Édouard Philippe è stato primo ministro dal 2017 al 2020, anno in cui lasciò l’incarico per una decisione politica di Macron, che aveva fatto un rimpasto di governo nella speranza, fra le altre cose, di riacquisire consensi in vista delle elezioni presidenziali del 2022 (che vinse). Nel 2021 Philippe fondò un suo partito, Horizons, di area macronista: da allora ha sempre puntato a prendere il posto di Macron, anche se lui non l’ha mai aiutato in questo e anzi quando possibile l’ha emarginato. Fino a qualche mese fa era considerato il candidato di area macronista che aveva più possibilità di vincere alle presidenziali, ma di recente è stato raggiunto nei sondaggi da Gabriel Attal.

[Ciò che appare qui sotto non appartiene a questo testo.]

(* ===== verification/Pipeline.v ===== *)
(** What the durable jobs of Jobs.v promise: each is a pipeline of steps that
    finish one after the other.  The pipeline as an abstract machine, the
    invariant that lets a row of jobs and its rows of steps be read as one,
    and the theorems: while requests and the runs of workers are served one
    after the other, the machine is refined by what they do, and a service has
    one active job.  What overlapping requests and workers do instead is in
    [looking_is_not_holding] here and in the last section of Deadline.v. *)
From Stdlib Require Import ZArith Lia.
From stdpp Require Import base numbers list strings pretty relations.
From S2P Require Import Prelude Calendar Models Session Lifecycle Vmid Placement Deploy Jobs Backups.
#[local] Open Scope Z_scope.
#[local] Open Scope py_scope.

(** * The machine *)

(** The steps finished, the steps left, and how it ended. *)
Record pipeline : Type := mk_pipeline {
  pl_done : list string;
  pl_todo : list string;
  pl_end : option bool
}.
Definition pipe_start (names : list string) : pipeline := mk_pipeline [] names None.
Inductive pipe_step : pipeline -> pipeline -> Prop :=
| pipe_next done n m rest :
    pipe_step (mk_pipeline done (n :: m :: rest) None)
      (mk_pipeline (done ++ [n]) (m :: rest) None)
| pipe_last done n :
    pipe_step (mk_pipeline done [n] None) (mk_pipeline (done ++ [n]) [] (Some true))
| pipe_fail done todo :
    pipe_step (mk_pipeline done todo None) (mk_pipeline done todo (Some false)).

(** * Jobs as pipelines *)

Definition rows_of (T : list job_step) (j : deploy_job) : list job_step :=
  List.filter (fun r => r.(jp_job_id) =? j.(dj_id)) T.
Definition end_of (s : job_status) : option bool :=
  match s with
  | JS_SUCCEEDED => Some true
  | JS_FAILED | JS_CANCELLED => Some false
  | _ => None
  end.
Definition pipe_of (T : list job_step) (j : deploy_job) : pipeline :=
  mk_pipeline (map jp_name (List.filter finished (rows_of T j)))
    (map jp_name (List.filter (fun r => negb (finished r)) (rows_of T j)))
    (end_of j.(dj_status)).

Definition not_begun (r : job_step) : Prop :=
  r.(jp_status) = TS_PENDING /\ r.(jp_started_at) = None.

(** The rows of a job: those before its index are finished, the one at the
    index is in progress, the others have not begun. *)
Definition job_ok (T : list job_step) (j : deploy_job) : Prop :=
  exists y before after,
    resolve_strategy j.(dj_strategy_name) = Some y /\
    rows_of T j = before ++ after /\
    map jp_name (before ++ after) = step_names y /\
    map jp_position (before ++ after) = map Z.of_nat (seq 0 (length (before ++ after))) /\
    j.(dj_current_step_index) = Z.of_nat (length before) /\
    Forall (fun r => finished r = true) before /\
    Forall (fun r => finished r = false) after /\
    Forall not_begun (tail after) /\
    (j.(dj_status) = JS_SUCCEEDED <-> after = []).

Definition one_active (J : list deploy_job) : Prop :=
  forall j1 j2, In j1 J -> In j2 J -> j1.(dj_service_id) = j2.(dj_service_id) ->
    is_terminal j1.(dj_status) = false -> is_terminal j2.(dj_status) = false -> j1 = j2.
Definition jobs_ok (J : list deploy_job) (T : list job_step) : Prop :=
  tbl_wf J /\ tbl_wf T /\ (forall r, In r T -> exists j, In j J /\ j.(dj_id) = r.(jp_job_id)) /\
  (forall j, In j J -> job_ok T j) /\ one_active J.

(** Where a job of now was in rows of before: it had not begun when it was not
    there. *)
Definition job_names (j : deploy_job) : list string :=
  match resolve_strategy j.(dj_strategy_name) with Some y => step_names y | None => [] end.
Definition pipe_before (J : list deploy_job) (T : list job_step) (j : deploy_job) : pipeline :=
  match tbl_get j.(dj_id) J with Some j0 => pipe_of T j0 | None => pipe_start (job_names j) end.
Definition same_job (j j' : deploy_job) : Prop :=
  j'.(dj_id) = j.(dj_id) /\ j'.(dj_service_id) = j.(dj_service_id) /\
  j'.(dj_strategy_name) = j.(dj_strategy_name).

(** Rows that came out of others: every job went on as its pipeline. *)
Definition evolves (J : list deploy_job) (T : list job_step) (J' : list deploy_job)
    (T' : list job_step) : Prop :=
  jobs_ok J' T' /\
  (forall j', In j' J' -> rtc pipe_step (pipe_before J T j') (pipe_of T' j')) /\
  (forall j, In j J -> exists j', tbl_get j.(dj_id) J' = Some j' /\ same_job j j').

(** * Laws *)

Lemma get_job J j : tbl_wf J -> In j J -> tbl_get j.(dj_id) J = Some j.
Proof. apply (tbl_get_wf J j). Qed.
Lemma get_job_id J k j : tbl_get k J = Some j -> j.(dj_id) = k.
Proof. apply (tbl_get_key k J j). Qed.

Attal ha 36 anni ed è stato il primo uomo apertamente omosessuale a ricoprire la carica di primo ministro in Francia. È l’attuale segretario di Renaissance (il nuovo nome di La République En Marche!) e presidente del gruppo in parlamento. A differenza di Philippe, non si è ancora candidato ufficialmente alle presidenziali, ma è praticamente certo che lo farà. Tra le altre cose in primavera dovrebbe uscire il suo primo libro autobiografico, un classico modo con cui i politici cercano di farsi conoscere e di far parlare di sé prima di un’elezione importante.

Al momento Attal è la cosa più vicina a un erede di Macron, anche se Macron non l’ha mai riconosciuto come tale e sembra a tratti infastidito dalla sua crescente popolarità. Da parte sua, Attal sta cercando di affrancarsi da questo ruolo, soprattutto a causa della crescente impopolarità del presidente.

Negli ultimi due anni ha più volte criticato pubblicamente varie decisioni di Macron, tra cui quella di andare a elezioni anticipate nel 2024 o di continuare a nominare primi ministri a lui fedeli negli ultimi mesi senza assicurarsi che avessero abbastanza sostegno in parlamento per poter poi governare. È un atteggiamento che ha convinto parte dei membri di Renaissance, in cui però non è ancora riconosciuto come il prossimo leader (e ancora meno lo è dagli altri partiti del campo macronista).

– Leggi anche: Gabriel Attal è l’unico macronista uscito bene dalle elezioni francesi?

Nelle ultime settimane sui giornali e in televisione si sta parlando sempre più anche di una possibile candidatura dell’attuale primo ministro, Sébastien Lecornu, un fedelissimo di Macron che è riuscito nella complicata impresa di far approvare la legge di bilancio per il 2026 alleandosi con il Partito Socialista. Questo ha aumentato la sua popolarità, ma finora lui ha esplicitamente negato di volersi candidare alle elezioni presidenziali. Nella storia francese comunque nessun primo ministro è diventato direttamente presidente, e solo due ex primi ministri (Georges Pompidou e Jacques Chirac) hanno vinto le elezioni presidenziali negli ultimi 70 anni.